Pour toute personne aimant les pays anglo-saxons, et notamment l'Ecosse, ce roman est une vraie mine d'information. Entre les traditions de chasse au guga, ou le sabbat du dimanche, on découvre au fil de la lecture un monde chargé de traditions, de coutumes et de rites que l'on ne soupçonnait pas. L'affaire policière passe presque au second plan, tant les souvenirs du personnage principal affluent, et construisent un décor extrêmement riche. Les chapitres alternent entre la première et la troisième personne, donnant plus ou moins de recul au personnage sur la situation. 

Lorsque Fin Macleod raconte ses souvenirs, il parle à la première personne, se remémore son enfance, la mort de ses parents, la vie au collège et au lycée. Mais lorsque l'Inspecteur Macleod travaille sur l'enquête de Lewis, un narrateur le met à distance, comme pour bien différencier le passé du présent. Le style de Peter May est incroyable, vivant, recherché. On ne s'ennuie pas une seule seconde, car il a l'art de créer des rebondissements là où l'on ne s'y attend pas. Et même si ce polar n'est pas aussi rythmé que d'autres livres du même genre, il sait emporter le lecteur, tant l'univers créé par l'auteur est précis et vaste. L'auteur a d'ailleurs passé plusieurs années sur l'île de Lewis, afin de travailler sur ce roman et récolter des informations. 

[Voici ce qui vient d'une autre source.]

(* ===== verification/PriorityQueue.v ===== *)
(** * Stable priority queues: [util/priority_queue.rs]

    [StableQueue] is the contract both priority queues of the repository
    promise to their clients: pulling yields the key-value pairs by increasing
    key and, among equal keys, in insertion order.  [StablePQ] states it as an
    interface; [PriorityQueue] models [util/priority_queue.rs] and discharges
    it. *)

From S2P Require Import Prelude Heap BinaryHeap StableSort.

(** ** The contract: a list sorted by key, stable under insertion *)
Module StableQueue.
Section Defs.
Context {K V : Type} `{OrdKey K}.

Fixpoint insert (k : K) (v : V) (l : list (K * V)) : list (K * V) :=
  match l with
  | [] => [(k, v)]
  | (k', v') :: l' => if kleb k' k then (k', v') :: insert k v l' else (k, v) :: l
  end.

(** The pairs with key [k], in queue order. *)
Definition with_key (k : K) (l : list (K * V)) : list V :=
  snd <$> filter (fun p => p.1 = k) l.

Lemma insert_Permutation k v l : insert k v l ≡ₚ (k, v) :: l.
Proof.
  induction l as [|[k' v'] l IH]; cbn; [done|].
  destruct (kleb k' k); [|done]. rewrite IH. apply Permutation_swap.
Qed.

Lemma insert_sorted k v l :
  Sorted (fun p q => kleb p.1 q.1 = true) l ->
  Sorted (fun p q => kleb p.1 q.1 = true) (insert k v l).
Proof.
  induction l as [|[k' v'] l IH]; intros Hs; cbn; [by repeat constructor|].
  destruct (kleb k' k) eqn:E.
  - apply Sorted_inv in Hs as [Hs Hh]. constructor; [by apply IH|].
    destruct l as [|[k'' v''] l]; cbn; [by constructor|].
    destruct (kleb k'' k); constructor; [|done]. by inversion Hh.
  - constructor; [done|]. constructor; cbn. by apply kleb_false.
Qed.

(** First in, first out among equal keys. *)
Lemma insert_with_key_eq k v l :
  Sorted (fun p q => kleb p.1 q.1 = true) l ->
  with_key k (insert k v l) = with_key k l ++ [v].
Proof.
  intros Hs. apply Sorted_StronglySorted in Hs; [|intros ???; apply kleb_trans].
  unfold with_key. induction Hs as [|[k' v'] l Hs IH Hall]; cbn [insert].
  { rewrite filter_cons_True by done. done. }
  destruct (kleb k' k) eqn:E.
  - rewrite !filter_cons. case_decide; [|done]. by rewrite !fmap_cons, IH.
  - assert (filter (fun p : K * V => p.1 = k) ((k', v') :: l) = []) as Hnil.
    { apply elem_of_nil_inv. intros [k'' v''] [Hk Hin]%list_elem_of_filter. cbn in Hk; subst.
      apply elem_of_cons in Hin as [?|Hin]; simplify_eq; [by rewrite kleb_refl in E|].
      rewrite Forall_forall in Hall. specialize (Hall _ Hin). cbn in Hall. congruence. }
    rewrite filter_cons_True by done. rewrite Hnil. done.
Qed.

Lemma insert_with_key_ne k k' v l : k <> k' -> with_key k' (insert k v l) = with_key k' l.
Proof.
  intros Hne. unfold with_key. induction l as [|[k'' v''] l IH]; cbn [insert].
  { by rewrite filter_cons_False. }
  destruct (kleb k'' k); [|by rewrite (filter_cons_False _ (k, v))].
  rewrite !filter_cons. case_decide; [by rewrite !fmap_cons, IH | done].
Qed.
End Defs.
End StableQueue.

(** ** The interface *)
Class StablePQ (K V Q : Type) `{OrdKey K} := {
  pq_ok : Q -> Prop;
  pq_view : Q -> list (K * V);
  pq_epoch : Q -> Z;
  pq_new : Q;
  pq_insert : K -> V -> Q -> option Q;
  pq_pull : Q -> option ((K * V) * Q);
  pq_peek : Q -> option (K * V);
  pq_new_ok : pq_ok pq_new /\ pq_view pq_new = [] /\ pq_epoch pq_new = 0%Z;
  pq_insert_panic : forall k v q, pq_ok q -> (pq_insert k v q = None <-> pq_epoch q = u64_max);
  pq_insert_ok : forall k v q q', pq_ok q -> pq_insert k v q = Some q' ->
    pq_ok q' /\ pq_view q' = StableQueue.insert k v (pq_view q) /\
    pq_epoch q' = (pq_epoch q + 1)%Z;
  pq_pull_ok : forall q, pq_ok q ->
    match pq_view q with
    | [] => pq_pull q = None
    | kv :: l => exists q', pq_pull q = Some (kv, q') /\ pq_ok q' /\ pq_view q' = l /\
                            pq_epoch q' = pq_epoch q
    end;
  pq_peek_ok : forall q, pq_ok q -> pq_peek q = head (pq_view q);
  pq_sorted : forall q, pq_ok q ->
    StronglySorted (fun p p' => kleb p.1 p'.1 = true) (pq_view q) }.

(** ** The implementation over [BinaryHeap] *)
Module PriorityQueue.

Record Item (K V : Type) : Type := mkItem { key : K; value : V; epoch : Z }.
Arguments mkItem {K V} key value epoch.
Arguments key {K V} _.
Arguments value {K V} _.
Arguments epoch {K V} _.

Record PriorityQueue (K V : Type) : Type := mkQueue { heap : list (Item K V); next_epoch : Z }.
Arguments mkQueue {K V} heap next_epoch.
Arguments heap {K V} _.
Arguments next_epoch {K V} _.

Section Defs.
Context {K V : Type} `{OrdKey K}.

(** [K::cmp]. *)
Definition kcmp (x y : K) : comparison :=
  if keqb x y then Eq else if kleb x y then Lt else Gt.

(** [self.key.cmp(&other.key).then_with(|| self.epoch.cmp(&other.epoch)).reverse()]. *)
Definition cmp (a b : Item K V) : comparison :=
  CompOpp (match kcmp (key a) (key b) with
           | Eq => Z.compare (epoch a) (epoch b)
           | c => c
           end).

Definition partial_cmp (a b : Item K V) : option comparison := Some (cmp a b).

Definition eq (a b : Item K V) : bool := keqb (key a) (key b) && Z.eqb (epoch a) (epoch b).

(** The provided method [PartialOrd::le]. *)
Definition le (a b : Item K V) : bool :=
  match partial_cmp a b with Some Lt | Some Eq => true | _ => false end.

Definition new : PriorityQueue K V := mkQueue [] 0.

(** [None] is the panic of [assert_ne!(epoch, u64::MAX)]. *)
Definition insert (k : K) (v : V) (q : PriorityQueue K V) : option (PriorityQueue K V) :=
  let e := next_epoch q in
  if Z.eqb e u64_max then None
  else Some (mkQueue (BinaryHeap.push le (mkItem k v e) (heap q)) (e + 1)).

Definition pull (q : PriorityQueue K V) : option ((K * V) * PriorityQueue K V) :=
  match BinaryHeap.pop le (heap q) with
  | None => None
  | Some (it, h) => Some ((key it, value it), mkQueue h (next_epoch q))
  end.

Definition kv (it : Item K V) : K * V := (key it, value it).

Definition peek (q : PriorityQueue K V) : option (K * V) :=
  kv <$> BinaryHeap.peek (heap q).

(** [iter] follows the order of the heap's array. *)
Definition iter (q : PriorityQueue K V) : list (K * V) := kv <$> heap q.

Definition clear (q : PriorityQueue K V) : PriorityQueue K V := mkQueue [] 0.

(** *** Invariant and abstraction *)
Definition ukey (it : Item K V) : K * Z := (key it, epoch it).

Record wf (q : PriorityQueue K V) : Prop := {
  wf_heap : heap_ok (fun x y => le y x) (heap q);
  wf_nodup : NoDup (epoch <$> heap q);
  wf_epochs : forall it, it ∈ heap q -> (0 <= epoch it < next_epoch q)%Z;
  wf_next : (0 <= next_epoch q <= u64_max)%Z }.

Definition items (q : PriorityQueue K V) : list (Item K V) := ssort ukey (heap q).
Definition view (q : PriorityQueue K V) : list (K * V) := kv <$> items q.
End Defs.

Section Facts.
Context {K V : Type} `{OrdKey K}.
Implicit Types (it : Item K V) (q : PriorityQueue K V).

Lemma le_spec (a b : Item K V) : le a b = kleb (ukey b) (ukey a).
Proof.
  unfold le, partial_cmp, cmp, kcmp. cbn. unfold pair_leb, keqb, kltb; cbn.
  destruct (kleb (key a) (key b)) eqn:E1, (kleb (key b) (key a)) eqn:E2; cbn;
    rewrite ?orb_false_r; try done.
  destruct (Z.compare_spec (epoch a) (epoch b)); cbn; symmetry; lia.
Qed.

#[export] Instance le_total_pre : TotalPre (fun x y : Item K V => le y x).
Proof.
  split; intros *; rewrite !le_spec.
  - apply kleb_total.
  - apply kleb_trans.
Qed.

Lemma sinsert_kv (x : Item K V) l :
  kv <$> sinsert ukey x l = StableQueue.insert (key x) (value x) (kv <$> l).
Proof. induction l as [|y l IH]; cbn; [done|]. destruct (kleb _ _); cbn; by rewrite ?IH. Qed.

Lemma items_Permutation q : items q ≡ₚ heap q.
Proof. apply ssort_Permutation. Qed.

Lemma new_wf : wf (@new K V).
Proof. split; cbn; [apply heap_ok_nil|constructor|by intros ? ?%elem_of_nil|by cbv]. Qed.

Lemma insert_wf k v q q' :
  wf q -> insert k v q = Some q' ->
  wf q' /\ view q' = StableQueue.insert k v (view q) /\ next_epoch q' = (next_epoch q + 1)%Z.
Proof.
  intros Hwf. unfold insert. destruct (Z.eqb_spec (next_epoch q) u64_max); [done|].
  intros Hq; simplify_eq.
  set (x := mkItem k v (next_epoch q)).
  destruct (BinaryHeap.push_ok le x (heap q) (wf_heap q Hwf)) as [Hh HP].
  assert (wf (mkQueue (BinaryHeap.push le x (heap q)) (next_epoch q + 1))) as Hwf'.
  { pose proof (wf_next q Hwf). split; cbn; [done| | |lia].
    - rewrite HP; cbn. constructor; [|apply (wf_nodup q Hwf)].
      intros (it & He & Hin)%list_elem_of_fmap. pose proof (wf_epochs q Hwf it Hin). lia.
    - intros it. rewrite HP, elem_of_cons; intros [->|Hin]; cbn; [lia|].
      pose proof (wf_epochs q Hwf it Hin). lia. }
  split_and!; [done| |done].
  unfold view, items. rewrite (ssort_insert ukey x (heap q)); [|apply (wf_nodup _ Hwf')|done|].
  - apply sinsert_kv.
  - intros y Hy. by apply (wf_epochs q Hwf).
Qed.

Lemma pull_wf q :
  wf q ->
  match view q with
  | [] => pull q = None
  | kv :: l => exists q', pull q = Some (kv, q') /\ wf q' /\ view q' = l /\
                          next_epoch q' = next_epoch q
  end.
Proof.
  intros Hwf. unfold pull. destruct (BinaryHeap.pop le (heap q)) as [[it h]|] eqn:Hp; cycle 1.
  { apply BinaryHeap.pop_None in Hp. unfold view.
    assert (items q = []) as -> by (apply Permutation_nil_r; by rewrite items_Permutation, Hp).
    done. }
  apply BinaryHeap.pop_Some in Hp as (_ & Hh & HP & Hmin);
    [|apply _|by apply wf_heap].
  assert (wf (mkQueue h (next_epoch q))) as Hwf'.
  { split; cbn; [done| | |by apply wf_next].
    - pose proof (wf_nodup q Hwf) as Hnd. rewrite HP in Hnd. by inversion Hnd.
    - intros y Hy. apply (wf_epochs q Hwf). rewrite HP. by right. }
  assert (items q = it :: items (mkQueue h (next_epoch q))) as Hi.
  { apply ssort_min; [apply (wf_nodup q Hwf)|done|].
    intros y Hy. unfold sle. rewrite <- le_spec. by apply Hmin. }
  unfold view at 1. rewrite Hi. cbn. eexists; split_and!; [done|done|done|done].
Qed.

Lemma peek_wf q : wf q -> peek q = head (view q).
Proof.
  intros Hwf. unfold peek. rewrite <- (BinaryHeap.pop_peek le) by apply (wf_heap q Hwf).
  pose proof (pull_wf q Hwf) as Hp. unfold pull in Hp.
  destruct (BinaryHeap.pop le (heap q)) as [[it h]|]; destruct (view q) as [|p l]; cbn; try done.
  - destruct Hp as (q' & ? & _); by simplify_eq.
  - by destruct Hp as (q' & ? & _).
Qed.

Lemma insert_panics k v q : insert k v q = None <-> next_epoch q = u64_max.
Proof. unfold insert; destruct (Z.eqb_spec (next_epoch q) u64_max); naive_solver. Qed.

(** [iter] visits every element once, in an order that need not be the queue
    order. *)
Lemma iter_view q : iter q ≡ₚ view q.
Proof. unfold iter, view. apply fmap_Permutation. by rewrite items_Permutation. Qed.

Lemma view_sorted q : StronglySorted (fun p p' => kleb p.1 p'.1 = true) (view q).
Proof.
  apply (ssort_fmap_sorted ukey kv). done.
Qed.
End Facts.

#[global] Program Instance stable_pq {K V} `{OrdKey K} : StablePQ K V (PriorityQueue K V) := {|
  pq_ok := wf; pq_view := view; pq_epoch := next_epoch; pq_new := new;
  pq_insert := insert; pq_pull := pull; pq_peek := peek |}.
Next Obligation. intros; split_and!; [apply new_wf|done|done]. Qed.
Next Obligation. intros; apply insert_panics. Qed.
Next Obligation. intros; by apply insert_wf. Qed.
Next Obligation. intros; by apply pull_wf. Qed.
Next Obligation. intros; by apply peek_wf. Qed.
Next Obligation. intros; apply view_sorted. Qed.

End PriorityQueue.

(** ** Filling and draining a queue *)
Section Drain.
Context {K V Q : Type} `{OrdKey K} `{!StablePQ K V Q}.

Fixpoint insert_all (l : list (K * V)) (q : Q) : option Q :=
  match l with
  | [] => Some q
  | (k, v) :: l => q ← pq_insert k v q; insert_all l q
  end.

(** Pull until the queue is empty, at most [n] times. *)
Fixpoint drain (n : nat) (q : Q) : list (K * V) :=
  match n with
  | O => []
  | S n => match pq_pull q with Some (kv, q) => kv :: drain n q | None => [] end
  end.

Lemma drain_view n q : pq_ok q -> length (pq_view q) <= n -> drain n q = pq_view q.
Proof.
  revert q; induction n as [|n IH]; intros q Hok Hn; cbn.
  { by destruct (pq_view q); [|cbn in Hn; lia]. }
  pose proof (pq_pull_ok q Hok) as Hp. destruct (pq_view q) as [|kv l]; [by rewrite Hp|].
  destruct Hp as (q' & -> & Hok' & Hv & _). cbn in Hn. rewrite IH; [by rewrite Hv|done|rewrite Hv; lia].
Qed.

Lemma insert_all_ok l q :
  pq_ok q -> (pq_epoch q + Z.of_nat (length l) <= u64_max)%Z ->
  exists q', insert_all l q = Some q' /\ pq_ok q' /\
    pq_view q' = fold_left (fun acc kv => StableQueue.insert kv.1 kv.2 acc) l (pq_view q).
Proof.
  revert q; induction l as [|[k v] l IH]; intros q Hok Hb; cbn; [by exists q|]. cbn in Hb.
  destruct (pq_insert k v q) as [q1|] eqn:E; [|apply pq_insert_panic in E; [lia|done]].
  destruct (pq_insert_ok k v q q1 Hok E) as (Hok1 & Hv1 & He1). cbn.
  destruct (IH q1 Hok1) as (q' & -> & Hok' & Hv'); [lia|]. exists q'. by rewrite Hv', Hv1.
Qed.

Lemma insert_fold_with_key (k : K) (l acc : list (K * V)) :
  Sorted (fun p q => kleb p.1 q.1 = true) acc ->
  StableQueue.with_key k (fold_left (fun acc kv => StableQueue.insert kv.1 kv.2 acc) l acc) =
  StableQueue.with_key k acc ++ StableQueue.with_key k l.
Proof.
  revert acc; induction l as [|[k' v] l IH]; intros acc Hs; [by rewrite app_nil_r|].
  cbn [fold_left]. rewrite IH by (by apply StableQueue.insert_sorted).
  assert (StableQueue.with_key k ((k', v) :: l) =
    if decide (k' = k) then v :: StableQueue.with_key k l else StableQueue.with_key k l) as ->.
  { unfold StableQueue.with_key. rewrite filter_cons. cbn. by destruct (decide (k' = k)). }
  destruct (decide (k' = k)) as [->|].
  - rewrite StableQueue.insert_with_key_eq by done. by rewrite <- app_assoc.
  - by rewrite StableQueue.insert_with_key_ne.
Qed.

Lemma insert_fold_Permutation (l acc : list (K * V)) :
  fold_left (fun acc kv => StableQueue.insert kv.1 kv.2 acc) l acc ≡ₚ l ++ acc.
Proof.
  revert acc; induction l as [|[k v] l IH]; intros acc; cbn; [done|].
  rewrite IH, StableQueue.insert_Permutation. by rewrite <- Permutation_middle.
Qed.
End Drain.

(** C32: a priority queue sorts stably: inserting any list of pairs in an empty
    queue never panics, and pulling them all yields a permutation sorted by key
    in which the values of every key come in insertion order. *)
Theorem priority_queue_stable {K V} `{OrdKey K} (l : list (K * V)) :
  (Z.of_nat (length l) <= u64_max)%Z ->
  exists q, insert_all l (@PriorityQueue.new K V) = Some q /\
    let out := drain (length l) q in
    out ≡ₚ l /\ StronglySorted (fun p p' => kleb p.1 p'.1 = true) out /\
    forall k, StableQueue.with_key k out = StableQueue.with_key k l.
Proof.
  intros Hl. destruct (pq_new_ok (StablePQ := PriorityQueue.stable_pq (K := K) (V := V))) as (Hok & _ & _).
  destruct (insert_all_ok l PriorityQueue.new Hok) as (q & -> & Hq & Hview); [exact Hl|].
  change (pq_view PriorityQueue.new) with (@nil (K * V)) in Hview. exists q. split; [done|].
  assert (pq_view q ≡ₚ l) as HP by (rewrite Hview, insert_fold_Permutation; by rewrite app_nil_r).
  rewrite drain_view by (done || (rewrite HP; done)). split_and!; [done|by apply pq_sorted|].
  intros k. rewrite Hview, insert_fold_with_key by constructor. done.
Qed.

Lemma priority_queue_stable_witness :
  exists q, insert_all [(2, 10); (1, 11); (2, 12); (1, 13)]%Z PriorityQueue.new = Some q /\
    drain 4 q = [(1, 11); (1, 13); (2, 10); (2, 12)]%Z /\
    drain 4 q ≡ₚ [(2, 10); (1, 11); (2, 12); (1, 13)]%Z.
Proof.
  destruct (priority_queue_stable [(2, 10); (1, 11); (2, 12); (1, 13)]%Z) as (q & H1 & H2 & _).
  - vm_compute. discriminate.
  - exists q. split; [exact H1|]. split; [|exact H2].
    vm_compute in H1. injection H1 as <-. vm_compute. reflexivity.
Defined.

Le risque de faire un roman se déroulant à différentes époques, c'est de perdre le lecteur. Ici, pas de confusion possible, tout est fait afin de guider le lecteur entre les différentes parties du roman. Les personnages évoluent, grandissent, se construisent au fur et à mesure, et leur nature véritable se découvre au fil des pages. On s'attache à eux lorsqu'ils sont enfant, et on les voit différemment en tant qu'adultes. C'est un roman qui m'a donné l'impression d'être extrêmement complet et riche, et c'est pourquoi la suite m'attire énormément. Car cette série est en trois tomes, et le lecteur, charmé par l'Île des chasseurs d'oiseaux, peut suivre son cher Fin Macleod dans l'Homme de Lewis et Le braconnier du lac perdu. 


Peter May. L'Île des chasseurs d'oiseaux. Babel, 2011. 424p.